## Task objective
Once the line with "intros l Hl." is found in the data, output it and each following line exactly, up to and including the line with "Field A) m a", and nothing before or after.
[Data extracts — start]
(* ===== verification/Json.v ===== *)
(** * JSON documents

    The [serde_json::Value] documents the gateway and the scanners read: the
    data type and the accessors the sources call on it.  Objects are
    [serde_json]'s default map, a [BTreeMap], that is a list of pairs in strictly
    increasing key order.  Printing ([Value::to_string]) and parsing belong to the
    library and are parameters where a component uses them. *)

From S2P Require Import Prelude Float.

Inductive Num : Type :=
| PosInt (n : Z)     (* u64 *)
| NegInt (n : Z)     (* i64, negative *)
| FloatNum (x : f64).

Inductive Value : Type :=
| Null
| Bool (b : bool)
| Number (n : Num)
| Str (s : string)
| Arr (l : list Value)
| Obj (m : list (string * Value)).

Definition assoc {A} (k : string) (m : list (string * A)) : option A :=
  snd <$> find (λ p, bool_decide (p.1 = k)) m.

(** [v.get(key)] *)
Definition get (k : string) (v : Value) : option Value :=
  match v with Obj m => assoc k m | _ => None end.

Definition as_array (v : Value) : option (list Value) :=
  match v with Arr l => Some l | _ => None end.

Definition as_object (v : Value) : option (list (string * Value)) :=
  match v with Obj m => Some m | _ => None end.

Definition as_str (v : Value) : option string :=
  match v with Str s => Some s | _ => None end.

Definition as_bool (v : Value) : option bool :=
  match v with Bool b => Some b | _ => None end.

Definition as_u64 (v : Value) : option Z :=
  match v with Number (PosInt n) => Some n | _ => None end.

Definition as_i64 (v : Value) : option Z :=
  match v with
  | Number (PosInt n) => if n <=? i64_max then Some n else None
  | Number (NegInt n) => Some n
  | _ => None
  end.

Definition is_object (v : Value) : bool := match v with Obj _ => true | _ => false end.
Definition is_null (v : Value) : bool := match v with Null => true | _ => false end.

(** [v.get(k).and_then(|x| x.as_str())] and its siblings. *)
Definition get_str (k : string) (v : Value) : option string := get k v ≫= as_str.
Definition get_array (k : string) (v : Value) : option (list Value) := get k v ≫= as_array.
Definition get_u64 (k : string) (v : Value) : option Z := get k v ≫= as_u64.

Section value_ind.
Variable P : Value → Prop.
Hypothesis HNull : P Null.
Hypothesis HBool : ∀ b, P (Bool b).
Hypothesis HNum : ∀ n, P (Number n).
Hypothesis HStr : ∀ s, P (Str s).
Hypothesis HArr : ∀ l, Forall P l → P (Arr l).
Hypothesis HObj : ∀ m, Forall (λ p, P p.2) m → P (Obj m).

Fixpoint Value_ind' (v : Value) : P v :=
  match v with
  | Null => HNull
  | Bool b => HBool b
  | Number n => HNum n
  | Str s => HStr s
  | Arr l =>
      HArr l ((fix go l : Forall P l :=
                 match l with
                 | [] => Forall_nil_2 _
                 | x :: l => Forall_cons_2 _ _ _ (Value_ind' x) (go l)
                 end) l)
  | Obj m =>
      HObj m ((fix go m : Forall (λ p, P p.2) m :=
                 match m with
                 | [] => Forall_nil_2 _
                 | p :: m => Forall_cons_2 _ _ _ (Value_ind' p.2) (go m)
                 end) m)
  end.
End value_ind.
(* ===== verification/Serde.v ===== *)
(** * Structs as JSON

    What [serde]'s derived implementations do with the types the crates exchange: a struct is
    written as an object with its fields in order, and read from an object, or from an array of
    its fields in order; a field may have a default; a member of another name is skipped, one
    that occurs twice is an error.  A codec is a writer, a reader and the domain on which
    reading gives back what was written; the text of a document is [serde_json]'s. *)

From S2P Require Import Prelude Float Json.

(** ** Fields *)

(** What is left of the document a struct is read from.  Unlike in a [Value] of the library,
    the members are as written: in any order, a name perhaps several times. *)
Inductive Source := Members (m : list (string * Value)) | Items (l : list Value).

Record Field (A : Type) := mkField {
  f_name : string;
  f_read : Value → option A;
  f_absent : option A;          (* an object without the member *)
  f_short : option A            (* an array that ends before it *)
}.
Arguments mkField {A}. Arguments f_name {A}. Arguments f_read {A}.
Arguments f_absent {A}. Arguments f_short {A}.

(** A member that may be [null]. *)
Definition nullable {A} (read : Value → option A) (v : Value) : option (option A) :=
  match v with Null => Some None | _ => Some <$> read v end.

Definition required {A} (name : string) (read : Value → option A) : Field A :=
  mkField name read None None.
(** [#[serde(default)]] *)
Definition defaulted {A} (name : string) (read : Value → option A) (d : A) : Field A :=
  mkField name read (Some d) (Some d).
(** An [Option] without [#[serde(default)]]: a struct without the member has [None]. *)
Definition optional {A} (name : string) (read : Value → option A) : Field (option A) :=
  mkField name (nullable read) (Some None) None.
(** An [Option] with it. *)
Definition optional_defaulted {A} (name : string) (read : Value → option A) : Field (option A) :=
  defaulted name (nullable read) None.

(** The values of the members of one name. *)
Fixpoint members (name : string) (m : list (string * Value)) : list Value :=
  match m with
  | [] => []
  | (k, v) :: m => if bool_decide (k = name) then v :: members name m else members name m
  end.

Definition field {A} (f : Field A) (s : Source) : option (A * Source) :=
  match s with
  | Members m =>
      a ← match members (f_name f) m with
          | [] => f_absent f
          | [v] => f_read f v
          | _ => None
          end;
      Some (a, s)
  | Items [] => a ← f_short f; Some (a, s)
  | Items (v :: l) => a ← f_read f v; Some (a, Items l)
  end.

Definition struct {A} (fields : Source → option (A * Source)) (v : Value) : option A :=
  match v with
  | Obj m => fst <$> fields (Members m)
  | Arr l => '(a, s) ← fields (Items l); match s with Items (_ :: _) => None | _ => Some a end
  | _ => None
  end.

(** ** Codecs *)

Record Codec (A : Type) := mkCodec {
  to_value : A → Value;
  from_value : Value → option A;
  domain : A → Prop
}.
Arguments mkCodec {A}. Arguments to_value {A}. Arguments from_value {A}. Arguments domain {A}.

Class Lawful {A} (c : Codec A) : Prop :=
  from_to a : domain c a → from_value c (to_value c a) = Some a.

(** A reader that never takes [null] for a value. *)
Class NotNull {A} (c : Codec A) : Prop := not_null a : to_value c a ≠ Null.

(** A codec of everything of its type. *)
Class Total {A} (c : Codec A) : Prop := total a : domain c a.

Definition int_value (z : Z) : Value := Number (if z <? 0 then NegInt z else PosInt z).
Definition read_int (lo hi : Z) (v : Value) : option Z :=
  match v with
  | Number (PosInt z) | Number (NegInt z) => if (lo <=? z) && (z <=? hi) then Some z else None
  | _ => None
  end.
Definition c_int (lo hi : Z) : Codec Z := mkCodec int_value (read_int lo hi) (λ z, lo ≤ z ≤ hi).
Abbreviation c_i64 := (c_int i64_min i64_max).
Abbreviation c_u64 := (c_int 0 u64_max).
Abbreviation c_u32 := (c_int 0 u32_max).

Definition c_string : Codec string := mkCodec Str as_str (λ _, True).
Definition c_bool : Codec bool := mkCodec Bool as_bool (λ _, True).
Definition c_option {A} (c : Codec A) : Codec (option A) :=
  mkCodec (from_option (to_value c) Null) (nullable (from_value c)) (from_option (domain c) True).
Definition c_list {A} (c : Codec A) : Codec (list A) :=
  mkCodec (λ l, Arr (to_value c <$> l))
    (λ v, match v with Arr l => mapM (from_value c) l | _ => None end) (Forall (domain c)).

(** A map in the order it is iterated; of a name that occurs twice the last value counts. *)
Definition c_map `{HashOrder} {A} (c : Codec A) : Codec (gmap string A) :=
  mkCodec (λ m, Obj (prod_map id (to_value c) <$> iter m))
    (λ v, match v with
          | Obj l => (λ ps, list_to_map (reverse ps)) <$>
                       mapM (λ p, pair p.1 <$> from_value c p.2) l
          | _ => None
          end)
    (map_Forall (λ _, domain c)).

(** A [HashSet] of strings, in the order of its table: that of a map to units. *)
Definition c_set `{HashOrder} : Codec (gset string) :=
  mkCodec (λ s, Arr (Str ∘ fst <$> iter (gset_to_gmap () s)))
    (λ v, match v with Arr l => list_to_set <$> mapM as_str l | _ => None end) (λ _, True).

(** ** Laws *)

#[export] Instance c_int_lawful lo hi : Lawful (c_int lo hi).
Proof. intros z Hz. cbn in *. unfold int_value. destruct (z <? 0); cbn; by rewrite !Zle_imp_le_bool by lia. Qed.
#[export] Instance c_int_not_null lo hi : NotNull (c_int lo hi).
Proof. done. Qed.
#[export] Instance c_string_lawful : Lawful c_string.
Proof. done. Qed.
#[export] Instance c_string_not_null : NotNull c_string.
Proof. done. Qed.
#[export] Instance c_bool_lawful : Lawful c_bool.
Proof. done. Qed.

Lemma nullable_to {A} (c : Codec A) `{!Lawful c, !NotNull c} a :
  domain c a → nullable (from_value c) (to_value c a) = Some (Some a).
Proof.
  intros Ha. unfold nullable. rewrite from_to by done. by destruct (to_value c a) eqn:E; [apply not_null in E|..].
Qed.

#[export] Instance c_option_lawful {A} (c : Codec A) `{!Lawful c, !NotNull c} : Lawful (c_option c).
Proof. intros [a|] Ha; cbn in *; [by rewrite nullable_to|done]. Qed.

#[export] Instance c_string_total : Total c_string.
Proof. done. Qed.
#[export] Instance c_bool_total : Total c_bool.
Proof. done. Qed.
#[export] Instance c_option_total {A} (c : Codec A) `{!Total c} : Total (c_option c).
Proof. intros [a|]; [apply (total (c := c))|done]. Qed.

#[export] Instance c_list_lawful {A} (c : Codec A) `{!Lawful c} : Lawful (c_list c).
Proof.
  intros l Hl. cbn in *. induction Hl as [|a l Ha _ IH]; [done|]. cbn. by rewrite (from_to a), IH.
Qed.

Lemma mapM_pairs {A} (c : Codec A) `{!Lawful c} (l : list (string * A)) :
  Forall (λ p, domain c p.2) l →
  mapM (λ p, pair p.1 <$> from_value c p.2) (prod_map id (to_value c) <$> l) = Some l.
Proof. induction 1 as [|[k a] l Ha _ IH]; [done|]. cbn in *. by rewrite (from_to a), IH. Qed.

Lemma listed_map `{HashOrder} {A} (m : gmap string A) : list_to_map (reverse (iter m)) = m.
Proof.
  assert (NoDup (reverse (iter m)).*1) as Hd.
  { rewrite reverse_Permutation, iter_perm. apply NoDup_fst_map_to_list. }
  rewrite (list_to_map_proper (M := gmap string) _ (map_to_list m) Hd);
    [apply list_to_map_to_list|by rewrite reverse_Permutation, iter_perm].
Qed.

#[export] Instance c_map_lawful `{HashOrder} {A} (c : Codec A) `{!Lawful c} : Lawful (c_map c).
Proof.
  intros m Hm. cbn. rewrite (mapM_pairs c); [cbn; by rewrite listed_map|].
  apply Forall_forall. intros [k a] Hk%iter_elem. by apply (Hm k).
Qed.
#[export] Instance c_map_not_null `{HashOrder} {A} (c : Codec A) : NotNull (c_map c).
Proof. done. Qed.

#[export] Instance c_set_lawful `{HashOrder} : Lawful c_set.
Proof.
  intros s _. cbn. rewrite list_fmap_compose.
  rewrite (mapM_fmap_Some as_str Str) by done. cbn. f_equal.
  apply set_eq. intros x. rewrite elem_of_list_to_set, list_elem_of_fmap. split.
  - intros ([y []] & -> & Hy%iter_elem). by apply lookup_gset_to_gmap_Some in Hy as [? _].
  - intros Hx. exists (x, ()). split; [done|]. apply iter_elem. by apply lookup_gset_to_gmap_Some.
Qed.

(** A field of an object with that member once. *)
Lemma field_found {A} (f : Field A) m v a :
  members (f_name f) m = [v] → f_read f v = Some a → field f (Members m) = Some (a, Members m).
Proof. intros Hm Hr. unfold field. by rewrite Hm, Hr. Qed.

Lemma field_absent {A} (f : Field A) m a :
  members (f_name f) m = [] → f_absent f = Some a → field f (Members m) = Some (a, Members m).
Proof. intros Hm Hr. unfold field. by rewrite Hm, Hr. Qed.

(** Dropping members and the ones that are left. *)
Definition without (ks : gset string) (m : list (string * Value)) : list (string * Value) :=
  filter (λ p, p.1 ∉ ks) m.

Lemma members_without ks name m :
  members name (without ks m) = if bool_decide (name ∈ ks) then [] else members name m.
Proof.
  unfold without. induction m as [|[k v] m IH]; [by case_bool_decide|].
  rewrite filter_cons. cbn [fst]. destruct (decide (k ∉ ks)) as [Hk|Hk]; cbn [members]; rewrite IH.
  - destruct (decide (k = name)) as [->|]; [by rewrite bool_decide_true, bool_decide_false|].
    by rewrite bool_decide_false by done.
  - case_bool_decide; [done|]. rewrite bool_decide_false; [done|]. intros ->. by apply Hk.
Qed.

(** Adding members the reader does not know. *)
Lemma members_app name m m' : members name (m ++ m') = members name m ++ members name m'.
Proof. induction m as [|[k v] m IH]; [done|]. cbn. case_bool_decide; cbn; by rewrite IH. Qed.

Lemma members_none name m : name ∉ m.*1 → members name m = [].
Proof.
  induction m as [|[k v] m IH]; [done|]. cbn. rewrite not_elem_of_cons. intros [? ?].
  rewrite bool_decide_false by done. by apply IH.
Qed.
[Data extracts — finish]
## Solution for this exercise
  intros l Hl. cbn in *. induction Hl as [|a l Ha _ IH]; [done|]. cbn. by rewrite (from_to a), IH.
Qed.

Lemma mapM_pairs {A} (c : Codec A) `{!Lawful c} (l : list (string * A)) :
  Forall (λ p, domain c p.2) l →
  mapM (λ p, pair p.1 <$> from_value c p.2) (prod_map id (to_value c) <$> l) = Some l.
Proof. induction 1 as [|[k a] l Ha _ IH]; [done|]. cbn in *. by rewrite (from_to a), IH. Qed.

Lemma listed_map `{HashOrder} {A} (m : gmap string A) : list_to_map (reverse (iter m)) = m.
Proof.
  assert (NoDup (reverse (iter m)).*1) as Hd.
  { rewrite reverse_Permutation, iter_perm. apply NoDup_fst_map_to_list. }
  rewrite (list_to_map_proper (M := gmap string) _ (map_to_list m) Hd);
    [apply list_to_map_to_list|by rewrite reverse_Permutation, iter_perm].
Qed.

#[export] Instance c_map_lawful `{HashOrder} {A} (c : Codec A) `{!Lawful c} : Lawful (c_map c).
Proof.
  intros m Hm. cbn. rewrite (mapM_pairs c); [cbn; by rewrite listed_map|].
  apply Forall_forall. intros [k a] Hk%iter_elem. by apply (Hm k).
Qed.
#[export] Instance c_map_not_null `{HashOrder} {A} (c : Codec A) : NotNull (c_map c).
Proof. done. Qed.

#[export] Instance c_set_lawful `{HashOrder} : Lawful c_set.
Proof.
  intros s _. cbn. rewrite list_fmap_compose.
  rewrite (mapM_fmap_Some as_str Str) by done. cbn. f_equal.
  apply set_eq. intros x. rewrite elem_of_list_to_set, list_elem_of_fmap. split.
  - intros ([y []] & -> & Hy%iter_elem). by apply lookup_gset_to_gmap_Some in Hy as [? _].
  - intros Hx. exists (x, ()). split; [done|]. apply iter_elem. by apply lookup_gset_to_gmap_Some.
Qed.

(** A field of an object with that member once. *)
Lemma field_found {A} (f : Field A) m v a :
  members (f_name f) m = [v] → f_read f v = Some a → field f (Members m) = Some (a, Members m).
Proof. intros Hm Hr. unfold field. by rewrite Hm, Hr. Qed.

Lemma field_absent {A} (f : Field A) m a :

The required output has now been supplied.